Simulating Mirror Zoom in 2D: Attempt 1

This post describes my ongoing attempts at simulating the reflections from a planar mirror using image processing techniques.

In particular, my task is to simulate planar mirror reflections given the following conditions/assumptions/input:

2D image of the background
Background is mostly static
Single user in front of a display surface that will act as planar mirror. User is freely moving in x, y, or z directions where +z points away from the mirror
A single high resolution camera is facing the user. The camera is attached to a robotic arm. Thus, the camera tracks the location of the user’s face.
Camera cannot move in z direction.
The camera is positioned behind the display surface. Mirror reflections are to be rendered to the display surface.
Realtime for realistic interactions

Why do I want to simulate a mirror

Mirrors are used for many purposes, one of which is medicine. In medicine, mirrors are used in pain therapy [1], and beyond this, self-imagery (reflection/viewing of your face/person) are being used in behavioral interventions. For instance, Video Self-Modeling (VSM)[2,3] is a behavioral intervention where the user learns by watching a video of herself perform an action. Learning occurs by observng herself perform, an unlearned(?) action that she can acquire (observational learning). VSM, and technologies like it (eg. virtual reality dopplegangers[4]) have been shown to be effective in their various applications. However, they are often difficult to produce. VSM requires hours of footage, in order to piece together a short video, showing the user seemingly performing the desired action. Dopplegangers are virtual reality replicas of the user, and requires tedious 3D capture of the user’s face (and body). Furthermore, these technologies often do not provide any feedback or other form of interaction to the user. In addition, there is little work on the relationship, if any, of a user’s learning speed or retention and feedback (or interaction) from a user’s self-image during the learning process.

What do you propose

For the particular case of behavioral interventions (such as VSM or dopplegangers), a modifiable mirror-like display can provide some answers to the above stated problems.
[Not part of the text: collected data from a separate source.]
(** C6. A submit in phase Setup whose Writer call fails returns normally
    (the error is caught), appends the User/Text record followed by an
    Assistant/Text record with the retry message, and ends in phase
    Setup. *)
Theorem setup_failure text s e :
  appState s = Setup ->
  fst (sendMessageToWriter env (setup_prompt text) s) = Rejected e ->
  let s' := snd (handleUserSend env text s) in
  fst (handleUserSend env text s) = Resolved tt /\
  messages s' = messages s ++
    [ stamped env (draws s) (ticks s) User Text text;
      stamped env (S (draws s)) (S (ticks s)) Assistant Text
        "I encountered an issue starting the story. Please try again." ] /\
  appState s' = Setup.
Proof.
  intros Hphase Hw. rewrite sendMessageToWriter_outcome in Hw.
  unfold writer_answer, setup_prompt in Hw.
  run. rewrite Hphase. cbn. unfold setup_prompt.
  destruct (chatSession s) as [c|]; cbn.
  - destruct (chat_sendMessage env c _) as [t|e']; [discriminate|].
    cbn. rewrite <- app_assoc. repeat split.
  - rewrite <- app_assoc. repeat split.
Qed.

(** C2. A submit in phase Writing or Painting changes nothing: the handler
    returns at once and the whole state, log and phase included, is as
    before. *)
Theorem busy_submit_ignored text s :
  appState s = Writing \/ appState s = Painting ->
  handleUserSend env text s = (Resolved tt, s).
Proof.
  run. intros [-> | ->]; reflexivity.
Qed.

(** C3. A submit in phase WaitingForArt for which the Illustrator and then
    the Writer succeed appends exactly three records, User/Text with the
    user's text, Assistant/Image with the image and Assistant/Text with the
    new chapter, ends in phase WaitingForArt, and lastChapterText is the
    payload of that last record. *)
Theorem art_success text s imageUrl response :
  appState s = WaitingForArt ->
  fst (generateIllustration env text (lastChapterText s) s)
    = Resolved imageUrl ->
  fst (sendMessageToWriter env (nextChapterPrompt text) s)
    = Resolved response ->
  let s' := snd (handleUserSend env text s) in
  messages s' = messages s ++
    [ stamped env (draws s) (ticks s) User Text text;
      stamped env (S (draws s)) (S (ticks s)) Assistant Image imageUrl;
      stamped env (S (S (draws s))) (S (S (ticks s))) Assistant Text
        response ] /\
  appState s' = WaitingForArt /\
  lastChapterText s' = response.
Proof.
  intros Hphase Hi Hw.
  rewrite generateIllustration_outcome in Hi. unfold illustrator_answer in Hi.
  rewrite sendMessageToWriter_outcome in Hw. unfold writer_answer in Hw.
  art_cases Hphase.
  injection Hi as <-. injection Hw as <-.
  rewrite <- !app_assoc. repeat split.
Qed.

(** C1. A submit in phase WaitingForArt for which the Illustrator succeeds
    and the chained Writer call fails returns normally; the log gains the
    User/Text record, then the Assistant/Image record with the image, then
    an Assistant/Text failure notice; the final phase is WaitingForArt. *)
Theorem art_partial_failure text s imageUrl e :
  appState s = WaitingForArt ->
  fst (generateIllustration env text (lastChapterText s) s)
    = Resolved imageUrl ->
  fst (sendMessageToWriter env (nextChapterPrompt text) s) = Rejected e ->
  let s' := snd (handleUserSend env text s) in
  fst (handleUserSend env text s) = Resolved tt /\
  messages s' = messages s ++
    [ stamped env (draws s) (ticks s) User Text text;
      stamped env (S (draws s)) (S (ticks s)) Assistant Image imageUrl;
      stamped env (S (S (draws s))) (S (S (ticks s))) Assistant Text
        "I was unable to generate that illustration. Could you provide a different description?" ] /\
  appState s' = WaitingForArt.
Proof.
  intros Hphase Hi Hw.
  rewrite generateIllustration_outcome in Hi. unfold illustrator_answer in Hi.
  rewrite sendMessageToWriter_outcome in Hw. unfold writer_answer in Hw.
  art_cases Hphase.
  all: injection Hi as <-; rewrite <- !app_assoc; repeat split.
Qed.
Imagine a programmable planar mirror where a user can interact with their reflection. And… their reflection talks back to them and has its own reactions to the user’s actions.

What has been done

Generating a virtual mirror is a relatively solved problem in computer graphics. However, computer graphics solutions require a 3D model of the environment. They need a description of all the objects within the environment (lights, models, textures etc). These things are not available in the real world and would require extensive calculations and much tedious work to produce, if it can be produced.

Image processing and computer vision techniques offer an alternative. In fact, they have been used in all work in generating virtual mirrors, and many commercial applications exist for different virtual mirror products. For instance, virtual try-ons (cosmetics like modiface app, fashion items like eye-glass try-on ) are easy notable examples in this space. A relatively recent paper in this space created a virtual plane mirror display, extendable to arbitrary shape and size mirrors, using 4 networked kinect cameras[5]. Shen et. al proved that the viewer’s location, not so much eye gaze, was necessary in determining the correct mirror image to render. However, a 3D model of the background was necessary, required networking kinect cameras, and extensive cleaning of the depth images returned from the cameras.

While I need to do more work in my research into relevant papers, I do not believe there have been many more advances in the real-time simulation of a virtual mirror (Please let me know via email or twitter if you disagree, with the attendant papers for reference).

What now

In this work, I want to modify the work of Shen et. al[5] in the following ways:

To remove the need for a 3D background model, use a 2D background image instead. This will be faster to acquire than depth-scanning the environment.
To track the user’s location in 3D space, track the user’s x-y location. That is, track the eye/face location using a camera attached to a robotic arm. As the user’s head moves, the camera moves with it. Then hallucinate the zooming effect on the mirror image when the user moves away or toward the display.
To segment out the user without a kinect, use a high def stereo camera that works realtime. The estimated depth can provide an easy layer-wise depth segmentation scheme.
To ensure the camera tracks the user’s face, the display can be a one-way mirror, with the camera behind the mirror, and the user in front of it. The allows the camera to center the user’s face in the image at all times. It should make the rendering easier. Will prove/disprove it later.

Thus far

Thus far, I am working on hallucinating the zooming effect, and will explain my progress and my experiments in my next post.

References

Ramachandran, Vilayanur S., Diane Rogers-Ramachandran, and Steve Cobb. “Touching the phantom limb.” Nature 377.6549 (1995): 489-490.
Dowrick, Peter W. “A review of self modeling and related interventions.” Applied and preventive psychology 8.1 (2000): 23-39.
Buggey, Tom. Seeing is believing: Video self-modeling for people with autism and other developmental disabilities. Woodbine House, 2009.
Fox, Jesse, and Jeremy N. Bailenson. “Virtual self-modeling: The effects of vicarious reinforcement and identification on exercise behaviors.” Media Psychology 12.1 (2009): 1-25.
Shen, Ju, et al. “Virtual mirror rendering with stationary rgb-d cameras and stored 3-d background.” IEEE Transactions on Image Processing 22.9 (2013): 3433-3448.